Now, I'm lucky and have health insurance. I expect to pay none of that $621 out of my pocket. But, if being manhandled like a pretty boy in a prison shower by Mr. Big who's in with the warden cost me that much, it is perfectly understandable how a more serious illness or injury could bankrupt a person or family.
It reminded me of this article - "Curb Your Enthusiasm for Obama" which contains the following quote from Dr. John Geyman, the former chair of family medicine at the University of Washington and author of Do Not Resuscitate: Why the Health Insurance Industry Is Dying, and How We Must Replace It:
Obama offers a false hope…We cannot build on or tweak the present system. Different states have tried this. The problem is the private insurance industry itself. It is not as efficient as a publicly financed system. It fragments risk pools, skimming off the healthier part of the population and leaving the rest uninsured or underinsured. Its administrative and overhead costs are five to eight times higher than public financing through Medicare. It cares more about its shareholders than its enrollees or patients. A family of four now pays about $12,000 a year just in premiums, which have gone up by 87 percent from 2000 to 2006. The insurance industry is pricing itself out of the market for an ever larger part of the population. The industry resists regulation. It is unsustainable by present trends.
Now, I'm no expert in this field but the doctors I've spoken to in the past 10 years all seem to share Geyman's attitude. I've watched my health care premiums go up as well as my copays. I recently had a chat with someone who works at one of the hospitals here in Madison and he expressed surprise at how much they spend on advertising these days. After having read the above article, I had even less hope that a President Obama would help move health coverage into the realm of the commonweal.
I'm at least hopeful that Obama will be open to different ideas about reforming (that is, completely re-doing) the health care system. It won't be easy, though, pretty much no matter who's in office. As always, it comes down to money: who's getting it and from whom. Those big insurance companies have some serious leverage, and very little foresight.

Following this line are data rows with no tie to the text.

Lemma put_sector_bytes disk drive lba data :
  (forall d i, sector_bytes (disk d i)) -> sector_bytes data -> forall d i, sector_bytes (put_sector disk drive lba data d i).
Proof. intros Hd Hx d i. unfold put_sector. destruct (_ && _); auto. Qed.

Lemma after_status_ok lost status x : sector_bytes lost -> view_ok x -> view_ok (after_status lost status x).
Proof.
  intros Hlost Hx. pose proof Hx as [Hd Hp]. unfold after_status. destruct (negb _); [exact Hx|].
  destruct (av_phase x) eqn:E; try exact Hx; try (split; [exact Hd | exact I]).
  - destruct (negb _); [split; [exact Hd | exact I]|]. destruct (negb _); [split; [exact Hd | exact Hp] | exact Hx].
  - destruct (negb _); [split; [exact Hd | exact I]|]. destruct (negb _); [split; [exact Hd | constructor] | exact Hx].
  - destruct (negb _); (split; [apply put_sector_bytes; auto | exact I]).
Qed.

Lemma after_command_ok x task command p :
  view_ok x -> after_command (av_disk x) task command = Some p -> view_ok (with_phase x p).
Proof.
  intros [Hd _]. unfold after_command.
  repeat match goal with |- context [match ?o with Some _ => _ | None => _ end] => destruct o; [|discriminate] end.
  cbv zeta. destruct (_ || _); [discriminate|]. destruct (_ =? _); [|destruct (_ =? _); [|discriminate]];
    intros E; injection E as <-; (split; [exact Hd | first [apply Hd | exact I]]).
Qed.

Lemma react_ok lost c x e y : sector_bytes lost -> view_ok x -> ata_react lost c x e = Some y -> view_ok y.
Proof.
  intros Hlost Hx Hr. pose proof Hx as [Hd Hp]. destruct e as [p a|p a|p a|p a]; cbn [ata_react] in Hr.
  - destruct (_ =? _); [injection Hr as <-; exact Hx|].
    destruct (_ =? _); [injection Hr as <-; exact (after_status_ok lost a x Hlost Hx) | discriminate Hr].
  - destruct (av_phase x) as [| |?|[|q [|q' rest]]|? ?|? ? ?|? ? ?]; try discriminate Hr.
    destruct (_ && _); [injection Hr as <- | discriminate Hr]. split; [exact Hd|].
    apply List.Forall_cons_iff in Hp as [_ Hp]. apply List.Forall_cons_iff in Hp as [_ Hp]. destruct rest; [exact I | exact Hp].
  - destruct (av_phase x) as [|task| | | | |]; try discriminate Hr. destruct (_ =? _).
    + destruct (after_command _ _ _) eqn:Ec; [injection Hr as <-; exact (after_command_ok _ _ _ _ Hx Ec) | discriminate Hr].
    + destruct (_ && _); [injection Hr as <-; split; [exact Hd | exact I] | discriminate Hr].
  - destruct (av_phase x) as [| | | | |drive lba data|]; try discriminate Hr. destruct (_ =? _); [|discriminate Hr].
    assert (Hb : List.Forall is_byte (data ++ le_bytes 2 a)) by (apply List.Forall_app; split; [exact Hp | apply le_bytes_byte]).
    destruct (Nat.eqb_spec (List.length (data ++ le_bytes 2 a)) 512) as [El|]; injection Hr as <-; (split; [exact Hd|]);
      [split; [exact El | exact Hb] | exact Hb].
Qed.

(** The port of an access that a channel reacts to. *)
Definition port_of (e : io_event) : Z :=
  match e with In8 p _ | In16 p _ | Out8 p _ | Out16 p _ => p end.

Lemma react_port lost c x e : In c channels -> is_Some (ata_react lost c x e) -> channel_of (port_of e) = Some c.
Proof.
  intros Hc [y Hr].
  assert (Hp : port_of e = ch_control_base c \/ ch_io_base c <= port_of e <= ch_io_base c + 7).
  { destruct e as [p a|p a|p a|p a]; cbn [ata_react port_of] in *.
    - destruct (Z.eqb_spec p (ch_control_base c)); [auto|]. unfold ATA_REG_STATUS in Hr.
      destruct (Z.eqb_spec p (ch_io_base c + 7)); [lia|discriminate Hr].
    - destruct (av_phase x) as [| |?|[|q [|q' rest]]|? ?|? ? ?|? ? ?]; try discriminate Hr.
      destruct (Z.eqb_spec p (ch_io_base c)); [lia|discriminate Hr].
    - destruct (av_phase x) as [|task| | | | |]; try discriminate Hr. unfold ATA_REG_COMMAND in Hr.
      destruct (Z.eqb_spec p (ch_io_base c + 7)); [lia|].
      destruct (Z.leb_spec (ch_io_base c + 2) p), (Z.leb_spec p (ch_io_base c + 6)); try discriminate Hr. lia.
    - destruct (av_phase x); try discriminate Hr. destruct (Z.eqb_spec p (ch_io_base c)); [lia|discriminate Hr]. }
  unfold channel_of, channels. destruct Hc as [<- | [<- | []]]; cbn [ch_control_base ch_io_base] in Hp |- *;
    cbn [List.find ch_control_base ch_io_base];
    repeat match goal with |- context [?a =? ?b] => destruct (Z.eqb_spec a b) | |- context [?a <=? ?b] => destruct (Z.leb_spec a b) end;
    cbn [andb orb]; try reflexivity; lia.
Qed.

(** What a disk answers does not matter for whether the protocol goes on. *)
Lemma react_in8_any lost c x p a a' : is_Some (ata_react [] c x (In8 p a)) -> is_Some (ata_react lost c x (In8 p a')).
Proof. cbn [ata_react]. destruct (_ =? _); [eauto|]. destruct (_ =? _); [eauto|]. intros [y E]. discriminate E. Qed.

Lemma blank_bytes : sector_bytes blank.
Proof.
  split; [reflexivity|]. apply List.Forall_forall. intros a Ha. apply repeat_spec in Ha. subst. unfold is_byte. lia.
Qed.

Section Hardware.
Context {failing : bool}.

Definition ideal_shows (w : hardware failing) (v : Z -> ata_view) : Prop :=
  (forall b, id_view w b = v b) /\ forall b, view_ok (v b).

Lemma ideal_reacts w v c e y :
  ideal_shows w v -> In c channels -> ata_react blank c (v (ch_io_base c)) e = Some y ->
  ideal_shows (ideal_react w (port_of e) e) (put_view v (ch_io_base c) y).
Proof.
  intros [Hv Hd] Hc Hr. unfold ideal_react. rewrite (react_port blank c _ _ Hc ltac:(eauto)), Hv, Hr. unfold put_view. split.
  - intros b. cbn [id_view]. destruct (b =? _); [reflexivity | apply Hv].
  - intros b. destruct (b =? _); [exact (react_ok _ _ _ _ _ blank_bytes (Hd _) Hr) | apply Hd].
Qed.

Lemma ideal_status_byte w p : u8 (ideal_status (failing := failing) w p) = ideal_status w p.
Proof. unfold ideal_status. destruct (channel_of p); [destruct (_ && _)|]; reflexivity. Qed.

Lemma react_in16_word w v c p a :
  ideal_shows w v -> is_Some (ata_react [] c (v (ch_io_base c)) (In16 p a)) ->
  u16 (ideal_word w p) = ideal_word w p /\ is_Some (ata_react [] c (v (ch_io_base c)) (In16 p (ideal_word w p))).
Proof.
  intros [Hv Hd] [y Hr]. cbn [ata_react] in *. unfold ideal_word. specialize (Hd (ch_io_base c)). destruct Hd as [_ Hp].
  destruct (av_phase (v (ch_io_base c))) as [| |?|[|q [|q' rest]]|? ?|? ? ?|? ? ?] eqn:Ep; try discriminate Hr.
  destruct (Z.eqb_spec p (ch_io_base c)) as [->|]; [|discriminate Hr]. rewrite Hv, Ep, Z.eqb_refl. cbn [andb].
  apply List.Forall_cons_iff in Hp as [Hq Hp]. apply List.Forall_cons_iff in Hp as [Hq' _]. split; [clear -Hq Hq'; zlia | eauto].
Qed.

#[export] Instance ideal_disks : AtaDisks (hardware failing).
Proof.
  refine {| at_shows := ideal_shows |}.
  - intros w v v' E [Hv Hd]. split; intros b; rewrite <- E; auto.
  - intros w v b d i [_ Hd]. apply (Hd b).
  - intros w v b drive lba data [_ Hd] E. pose proof (proj2 (Hd b)) as L. rewrite E in L. exact L.
  - intros w v c p a Hw Hc Hr. cbn [dev_in8 ideal_device]. rewrite ideal_status_byte.
    destruct (react_in8_any blank _ _ _ _ (ideal_status w p) Hr) as [y Hy].
    exists blank, y. split; [exact blank_bytes|]. split; [exact Hy | exact (ideal_reacts w v c _ y Hw Hc Hy)].
  - intros w v c p a Hw Hc Hr. cbn [dev_in16 ideal_device]. destruct (react_in16_word _ _ _ _ _ Hw Hr) as (E & y & Hy).
    exists y. rewrite E. split; [exact Hy | exact (ideal_reacts w v c (In16 p (ideal_word w p)) y Hw Hc Hy)].
  - intros w v c p a y Hw Hc Hr. exact (ideal_reacts w v c (Out8 p a) y Hw Hc Hr).
  - intros w v c p a y Hw Hc Hr. exact (ideal_reacts w v c (Out16 p a) y Hw Hc Hr).
Defined.
End Hardware.

#[export] Instance ideal_sound : SoundWrites ideal.
Proof.
  split. intros w v c _ _. cbn [dev_in8 ideal_device]. unfold ideal_status. cbn [andb].
  destruct (channel_of _); intros _ _; reflexivity.
Qed.

(** Two drives on each channel, every sector filled with its number. *)
Definition numbered_disks (failing : bool) : hardware failing :=
  mk_hardware (fun _ => mk_view Busy (fun _ i => repeat (u8 i) 512) ∅).

Definition numbered : disks (Z * Z) := mk_disks (fun _ i => repeat (u8 i) 512) no_sector no_sector.

Lemma numbered_shown failing : ata_disks (numbered_disks failing) numbered.
Proof.
  exists (id_view (numbered_disks failing)). split; [split; [reflexivity|]|].
  - intros b. split; [|exact I]. intros d i. split; [apply repeat_length|]. apply List.Forall_forall. intros a Ha.
    apply repeat_spec in Ha. subst. apply u8_range.
  - split; [intros; exact I|]. intros b d i. split; [reflexivity|]. unfold no_sector. cbn. split; [set_solver|].
    split; [intros []|discriminate].
Qed.

Definition first_drive : ata_device := mk_ata (mk_channel 0x1f0 0x3f6 (str "ata0")) 0.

ReplyDeleteOn another note, I'm of the opinion that, should someone die while in the hospital, all of their bills should be erased. That way, their families don't end up having to declare bankruptcy over the debt.

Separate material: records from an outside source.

(** C36. Once the framebuffer is attached, every run of terminal calls leaves on
    the screen exactly the text of the abstract console and sends the same
    characters on the serial line, with a carriage return before each newline,
    none lost: the port is a UART ([Uart]) that takes up to [uart_limit] readings
    of its status to send a byte and keeps no byte written before that, so the
    loops that wait for it matter, and fuel past that limit is enough for them.
    The kernel hangs in such a run precisely when the abstract console does. *)
Theorem terminal_mirrors_output {W} `{Uart W} `{Font} (t : terminal W) b fuel calls :
  0 < FONT_WIDTH <= 8 -> 0 < FONT_HEIGHT -> good_framebuffer b -> co_batch_active (te_console t) = false ->
  te_framebuffer_enabled t = true -> te_serial_enabled t = true ->
  (uart_busy (mc_device (te_machine t)) <= uart_limit)%nat -> (4 <= fuel)%nat -> (uart_limit < fuel)%nat ->
  let '(ok, t0) := terminal_attach_framebuffer t (Some b) in
  let f := co_mode (te_console t0) in
  ok = true /\
  match text_ops (fm_rows f) (fm_cols f) (make_color f)
          (text_clear (make_color f 0xff 0xff 0xff) (make_color f 0 0 0)) (flat_map call_ops calls) with
  | Some tx => exists t', terminal_run fuel t0 calls = Ret t'
      /\ co_redraw_deferred (te_console t') = false
      /\ shows_cells f (co_mem (te_console t')) (tx_cells tx)
      /\ uart_sent (mc_device (te_machine t')) = uart_sent (mc_device (te_machine t)) ++ map u8 (flat_map call_serial calls)
      /\ mc_klog (te_machine t') = mc_klog (te_machine t)
  | None => terminal_run fuel t0 calls = NoFuel
  end.
Proof.
  intros HW HH Hb Hba He Hs Hu Hf Hl. unfold terminal_attach_framebuffer.
  pose proof (init_settled HW HH (te_console t) b Hb Hba) as Hi.
  destruct (framebuffer_console_init (te_console t) (Some b)) as [ok c0]. destruct Hi as (-> & Hm & Hlim & Hst).
  cbn [te_console]. split; [reflexivity|].
  pose proof (terminal_run_ok HW HH (co_mode c0) (co_mem (te_console t)) Hm Hlim fuel calls
    (mk_terminal true (te_framebuffer_enabled t) (te_serial_enabled t) c0 (te_machine t)) _ Hf Hl
    (conj eq_refl (conj He (conj Hs (conj Hu Hst))))) as Hr.
  destruct (text_ops _ _ _ _ _) as [tx|]; [|exact Hr].
  destruct Hr as (t' & E & (_ & _ & _ & _ & [Hsh Hd]) & (Eo & _ & Ek)). exists t'.
  split; [exact E|]. split; [exact Hd|]. split; [exact (sh_pixels _ _ _ _ _ Hsh Hd) | auto].
Qed.

(** ** A port that takes three readings to send a byte *)

(** The bytes that went out, and the readings until the transmitter is empty; a
    byte that comes before is lost. *)
Definition slow_uart : PortDevice (list Z * nat) := {|
  dev_in8 w port := if port =? SERIAL_COM1 + 5 then (if Nat.eqb (snd w) 0 then 0x60 else 0, (fst w, pred (snd w))) else (0, w);
  dev_in16 w _ := (0, w);
  dev_out8 w port v := if port =? SERIAL_COM1 then (if Nat.eqb (snd w) 0 then (fst w ++ [v], 3%nat) else w) else w;
  dev_out16 w _ _ := w |}.

#[refine] Definition slow_uart_is : @Uart (list Z * nat) slow_uart := {| uart_sent := fst; uart_busy := snd; uart_limit := 3 |}.
Proof.
  - intros [sent [|busy]]; vm_compute; split; intros; (discriminate || lia || reflexivity).
  - intros [sent busy]. split; reflexivity.
  - intros [sent busy] v _ Hb. cbn in Hb. rewrite Hb. split; [reflexivity | apply le_n].
  - intros [sent busy] port v Hp. cbn. destruct (Z.eqb_spec port SERIAL_COM1); [lia|]. split; [reflexivity | apply le_n].
Defined.

Definition dark_terminal : terminal (list Z * nat) :=
  mk_terminal false true true dark_console (mk_machine ([], 2%nat) [] klog_zero).

Definition demo_calls : list terminal_call := [TermWrite [104; 105; 10]; TermPutchar 33; TermSetDefaultColors].

Lemma terminal_mirrors_output_witness :
  flat_map call_serial demo_calls = [104; 105; 13; 10; 33]
  /\ let '(ok, t0) := @terminal_attach_framebuffer (list Z * nat) tiny_font dark_terminal (Some tiny_framebuffer) in
     let f := co_mode (te_console t0) in
     ok = true /\
     match text_ops (fm_rows f) (fm_cols f) (make_color f)
             (text_clear (make_color f 0xff 0xff 0xff) (make_color f 0 0 0)) (flat_map call_ops demo_calls) with
     | Some tx => exists t', @terminal_run _ slow_uart tiny_font 4 t0 demo_calls = Ret t'
         /\ co_redraw_deferred (te_console t') = false
         /\ @shows_cells tiny_font f (co_mem (te_console t')) (tx_cells tx)
         /\ fst (mc_device (te_machine t')) = [] ++ map u8 (flat_map call_serial demo_calls)
         /\ mc_klog (te_machine t') = klog_zero
     | None => @terminal_run _ slow_uart tiny_font 4 t0 demo_calls = NoFuel
     end.
Proof.
  split; [reflexivity|].
  exact (@terminal_mirrors_output _ slow_uart slow_uart_is tiny_font dark_terminal tiny_framebuffer 4 demo_calls
           ltac:(cbn; lia) ltac:(cbn; lia) tiny_good eq_refl eq_refl eq_refl (le_S _ _ (le_n 2)) (le_n 4) (le_n 4)).
Defined.
#[export] Instance bare_msr : MsrDevice pics := {| dev_rdmsr _ _ := 0xfee00900; dev_wrmsr w _ _ := w |}.

#[export] Program Instance bare_laws : PicLaws pics := {| pics_of w := w |}.
Solve Obligations with reflexivity.

Lemma start_interrupts_correct_witness :
  let s := mk_machine (mk_pics (mk_chip 8 0 4 3) (mk_chip 0x70 0 2 0)) [] klog_zero in
  let '(c', s') := start_interrupts 0x1000 0x2000 0x4000 0x8000 (fun v => 0xffffffff80000000 + 16 * (v mod 256)) reset_cpu s 100 in
  (forall v, 0 <= v < 256 ->
     if (v <? 48) || (v =? 128)
     then gate_target (cpu_idt c' !!! Z.to_nat v) = 0xffffffff80000000 + 16 * (v mod 256)
          /\ gate_dpl (cpu_idt c' !!! Z.to_nat v) = (if v =? 128 then 3 else 0)
     else cpu_idt c' !!! Z.to_nat v = empty_gate)
  /\ (forall irq, 0 <= irq < 16 -> line_open (chips s') irq = (irq <? 2))
  /\ pc_offset (pi_master (chips s')) = PIC_REMAP_OFFSET /\ pc_offset (pi_slave (chips s')) = PIC_REMAP_OFFSET + 8
  /\ cpu_irq_handlers c' = Some timer_irq_handler :: Some keyboard_irq_handler :: repeat None 14.
Proof.
  apply (start_interrupts_correct 0x1000 0x2000 0x4000 0x8000 (fun v => 0xffffffff80000000 + 16 * (v mod 256))
    (mk_machine (mk_pics (mk_chip 8 0 4 3) (mk_chip 0x70 0 2 0)) [] klog_zero) 100).
  intros v. pose proof (Z.mod_pos_bound v 256 ltac:(lia)). cbn beta. lia.
Defined.

(** A timer that ticks at every third reading. *)
Lemma timer_wait_ticks_live_witness :
  timer_wait_ticks (fun n => Z.of_nat (n / 3)) 5 100 = true /\ timer_wait_ticks (fun n => Z.of_nat (n / 3)) 5 10 = false.
Proof.
  assert (Hm : forall n, Z.of_nat (n / 3) <= Z.of_nat (S n / 3)).
  { intros n. apply Nat2Z.inj_le, Nat.Div0.div_le_mono. lia. }
  split.
  - rewrite (timer_wait_ticks_live (fun n => Z.of_nat (n / 3)) 5 100 Hm); cbn; lia || reflexivity.
  - rewrite (timer_wait_ticks_live (fun n => Z.of_nat (n / 3)) 5 10 Hm); cbn; lia || reflexivity.
Defined.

That would be friggen nice.
Perhaps I'm just overly cynical, but I'm not going to hold my breath for comprehensive health care reform from an Obama administration. Nor from our Congress either.
ReplyDeleteWhile it might be nice to have those bills erased, I suspect the economics behind it ain't too pretty. I can certainly imagine medical facilities denying care to those whose odds of survival are low.